The CHEST Annual Meeting has consistently specialized in hands-on training, and this year, attendees will see even more interactive sessions in the Learn by Doing-focused program.
“More so than ever before, the annual meeting will incorporate hands-on simulation, team-based learning, and case-based sessions,” said CHEST 2018 Program Chair David A. Schulman, MD, MPH, FCCP. “Since we believe that the best way to incorporate new knowledge is to actually interact with it, this should help our members come away from CHEST with more knowledge than ever before.”
Last year, the program focused on team-based and patient-centered care, which will also be prevalent in this year’s educational portfolio. CHEST’s program incorporates the patient voice and offers more interdisciplinary sessions with faculty in diverse specialties as the importance of team-based learning and care continue to be recognized.
“Team-based learning gives small groups of attendees a clinical problem to solve and then has them work together before reporting their solution back to the larger audience,” Dr. Schulman said. “Learning from other attendees is one of the novel aspects of this format.”
CHEST is also introducing a novel approach for developing content this year. CHEST staff member, Jody Egel, brought the idea of implementing crowd-sourced sessions at this year’s meeting to elevate the attendees’ voice in program content.
The CHEST Planning Committee will bring several options for sessions that haven’t yet been incorporated into the meeting, potentially because it became of greater interest after the meeting content was finalized, Dr. Schulman said. Attendees will be able to vote on the content ideas, and the idea that gets the greatest number of votes will be converted into a full session during the later part of the meeting.
“This will give meeting attendees greater say in what we offer for education at CHEST, and we hope many of them will come to the session and share their ideas on the topic they choose,” he added.
CHEST’s GAMEs (Games Augmenting Medical Education) continue to grow in popularity. They help health-care professionals work through cases or medical procedures in a video game format by learning in a fun and competitive way.
“GAMEs are our opportunity to have attendees apply game-design thinking to get them better engaged in solving clinical problems,” he said. “The idea is that experiencing fun while learning will improve their retention of the content. By requiring learners to answer a question (instead of just listening to a speaker), we provide them instantaneous, individualized feedback. People feel great when they get something right, and they are more motivated to learn when they get something wrong.”

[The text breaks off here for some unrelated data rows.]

(** [stats["total_tested"] += 1] and its two siblings. *)
Definition incr_total_tested : Py state unit :=
  set_stats (λ t, {| total_tested := total_tested t + 1;
                     total_broken := total_broken t;
                     total_deleted := total_deleted t |}).
Definition incr_total_broken : Py state unit :=
  set_stats (λ t, {| total_tested := total_tested t;
                     total_broken := total_broken t + 1;
                     total_deleted := total_deleted t |}).
Definition incr_total_deleted : Py state unit :=
  set_stats (λ t, {| total_tested := total_tested t;
                     total_broken := total_broken t;
                     total_deleted := total_deleted t + 1 |}).

(** The deletion decision of [prune_children]: [(to_delete, reason)]. *)
Definition decide_deletion (min_status : Z) (v : verdict) : bool * string :=
  match v.1 with
  | None => (true, Py.or_ v.2 "Aucune réponse")
  | Some status =>
      if bool_decide (status >= min_status)
      then (true, "Statut HTTP " +:+ pretty status)
      else (false, "Statut HTTP " +:+ pretty status)
  end.

Definition status_text (status : option Z) : string :=
  match status with
  | Some status =>
      if bool_decide (200 <= status < 300) then pretty status +:+ " (OK)"
      else if bool_decide (300 <= status < 400) then pretty status +:+ " (Redirection)"
      else if bool_decide (400 <= status < 500) then pretty status +:+ " (Erreur client)"
      else pretty status +:+ " (Erreur serveur)"
  | None => "Aucune réponse"
  end.
(** * Message Control Plane (src/typescript/mcp/mcp.ts)

    A shallow embedding of the TypeScript class [MessageControlPlane] and a
    verification of the dispatch pipeline it implements:
    validate -> route -> invoke -> respond -> intercept.

    Modelling decisions, all taken from the source:

    - Values typed [any] in the source ([content], the entries of
      [metadata], every value caught by [catch (error: any)]) are values of
      the inductive type [JsValue]: the primitives, and plain objects whose
      properties are such values again (what JSON delivers).  Numbers are
      the safe integers, which Number::toString prints as their decimal
      digits, and NaN.  No property of an object is callable; so ToString,
      which a template literal applies, throws a TypeError on an object that
      has a [toString] property of its own.
    - Validators, handlers and interceptors are asynchronous plug-ins.  A
      plug-in is a function of its argument and of a plug-in world [W] (the
      closures, spies and external services it can touch); it either
      completes with a value or throws an arbitrary [JsValue].  [await] only
      sequences the calls, so the pipeline is a state-and-exception monad
      over [W] that also collects the observable events of the run.
    - A request and its message are not written to (section 3 of the
      specification): validators and handlers communicate through what they
      return or throw and through [W].  An interceptor is handed the
      Response object itself and may assign to its fields, as the
      interceptor of [exampleUsage] does; when it completes, the object it
      returns is all the pipeline goes on with, and when it throws, the
      pipeline is left with the object as the interceptor left it.  An
      interceptor is therefore a call together with the state in which the
      call leaves its argument.
    - [Date.now()], [new Date()] and [Math.random()] are read from an
      [Environment] record.
    - The registry and the two chains do not change while one request is
      being processed. *)

From stdpp Require Import base option list strings gmap pretty.
From Stdlib Require Import ZArith.

#[local] Set Warnings "-register-all".

(** ** JavaScript values *)

(** [Number.isSafeInteger(n)] *)
Definition isSafeInteger (n : Z) : bool :=
  (Z.abs n <=? 9007199254740991)%Z.
(** * Modbus stack of verify-rs485-demo: shallow embedding and properties

    The development follows the layering of the C sources:
    - [modbus_byte_order_convert.c]: big-endian put/get helpers;
    - [modbus_pdu.c]: the PDU codec (make / parse per function code);
    - [modbus_rtu.c]: the RTU frame wrapper (address + PDU + CRC-16);
    - [modbus_backend.c]: the transport abstraction with its operation table
      and the dual-timeout read loop;
    - [modbus_instance.c]: the instance level receive / send wrappers.

    Conventions. A C integer is a [Z]; a conversion to [uint8_t] or
    [uint16_t] is written out as [u8] / [u16].  A byte buffer is a
    [list Z]; a pointer into a buffer is the suffix of the buffer that
    starts at the pointed byte, so [p + n] is [skipn n p] and [*p] is
    [hd 0 p] (a read past the end of the list yields 0: the C code would
    read whatever lies behind the buffer).  A nullable pointer to a struct
    or to a function is an [option]; the opaque handle [void *hinst] is a
    [Z] whose null value is 0. *)

From Stdlib Require Import ZArith List Bool Lia String.
Import ListNotations.
Local Open Scope Z_scope.

(* ------------------------------------------------------------------ *)
(** ** Fixed-width conversions *)

Definition u8 (v : Z) : Z := v mod 256.
Definition u16 (v : Z) : Z := v mod 65536.
(** Conversion of a wider integer to a 32-bit signed [int]. *)
Definition s32 (v : Z) : Z := (v + 2147483648) mod 4294967296 - 2147483648.

Definition is_u8 (v : Z) : bool := (0 <=? v) && (v <? 256).
Definition is_u16 (v : Z) : bool := (0 <=? v) && (v <? 65536).

(** [*p] for a pointer [p] into a byte buffer. *)
Definition deref (p : list Z) : Z := hd 0 p.
(** [p + n]. *)
Definition ptr_add (p : list Z) (n : Z) : list Z := skipn (Z.to_nat n) p.

(* ------------------------------------------------------------------ *)
(** ** modbus_byte_order_convert.c

    A [put] stores bytes at [buf] and returns how many; it is modelled by
    the pair (bytes stored, return value).  A [get] reads at [buf] and
    returns the value read together with its return value. *)

Definition modbus_cvt_u8_put (val : Z) : list Z * Z :=
  ([u8 val], 1).

Definition modbus_cvt_u8_get (buf : list Z) : Z * Z :=
  (deref buf, 1).

Definition modbus_cvt_u16_put (val : Z) : list Z * Z :=
  ([u8 (Z.shiftr val 8); u8 val], 2).

Definition modbus_cvt_u16_get (buf : list Z) : Z * Z :=
  let uval := deref buf in
  let uval := u16 (Z.shiftl uval 8) in
  let uval := u16 (uval + deref (ptr_add buf 1)) in
  (uval, 2).

(** The big-endian value of two bytes, as [modbus_cvt_u16_get] computes
    it. *)
Definition be16 (hi lo : Z) : Z := u16 (u16 (Z.shiftl hi 8) + lo).

(** The write cursor of the [make] functions: [out] holds the bytes
    stored between [buf] and [p], [pos] is [p - buf]. *)
Record cursor : Type := mkCursor { out : list Z; pos : Z }.

Definition cursor0 : cursor := mkCursor [] 0.

(** [p += put(p, val)]. *)
Definition put_adv (r : list Z * Z) (c : cursor) : cursor :=
  mkCursor (out c ++ fst r) (pos c + snd r).

(** [memcpy(p, pdata, dlen); p += dlen]. *)
Definition memcpy_adv (pdata : list Z) (dlen : Z) (c : cursor) : cursor :=
  mkCursor (out c ++ firstn (Z.to_nat dlen) pdata) (pos c + dlen).

(** What a [make] function leaves behind: the bytes written from [buf] on
    and the returned length [(int)(p - buf)]. *)
Definition made (c : cursor) : list Z * Z := (out c, pos c).

(* ------------------------------------------------------------------ *)
(** ** modbus_pdu.h (declarations used by the codec)

    The header [modbus_pdu.h] is not among the sources; what the codec
    uses of it is modelled from the spec. *)

(** Modelled from the spec: the function codes of [modbus_pdu.h], with the
    values of the spec's function code set. *)
Definition MODBUS_FC_READ_COILS : Z := 0x01.
Definition MODBUS_FC_READ_DISCRETE_INPUTS : Z := 0x02.
Definition MODBUS_FC_READ_HOLDING_REGISTERS : Z := 0x03.
Definition MODBUS_FC_READ_INPUT_REGISTERS : Z := 0x04.
Definition MODBUS_FC_WRITE_SINGLE_COIL : Z := 0x05.
Definition MODBUS_FC_WRITE_SINGLE_REGISTER : Z := 0x06.
Definition MODBUS_FC_WRITE_MULTIPLE_COILS : Z := 0x0F.
Definition MODBUS_FC_WRITE_MULTIPLE_REGISTERS : Z := 0x10.
Definition MODBUS_FC_MASK_WRITE_REGISTER : Z := 0x16.
Definition MODBUS_FC_WRITE_AND_READ_REGISTERS : Z := 0x17.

The GAMEs open Sunday in the Exhibit Hall.
In addition to full-day courses on leadership development and educational development, there will be 15 additional hours of content focused on improving the skill set of the clinician educator, and several other sessions focused on clinician burnout and implicit bias.
“Both of these critically important topics can never be overemphasized, and will be presented by national experts,” Dr. Schulman added.
San Antonio is a perfect setting for the meeting. The city boasts a temperate climate, a vibrant arts scene, plenty of history, and championship golf courses. Outside of the meeting, attendees can visit the Alamo—steps away from the River Walk—dine at one of the many award-winning European- and Mexican-influenced restaurants, and discover why San Antonio has been named one of the best cities for shopping. The weather should be top-notch in early October.
Participants can earn ABIM Maintenance of Certification points equal to the number of CME credits by engaging in learning. Credit is available for all general sessions and postgraduate courses. If you attend the entire CHEST conference, you’ll earn 34.75 hours of MOC credits toward the 100 you need for recertification.
“Although many parts of CHEST are new this year, the best part each and every year remains the chance to interact with and learn from experts in pulmonary, critical care, and sleep medicine from around the country,” Dr. Schulman said.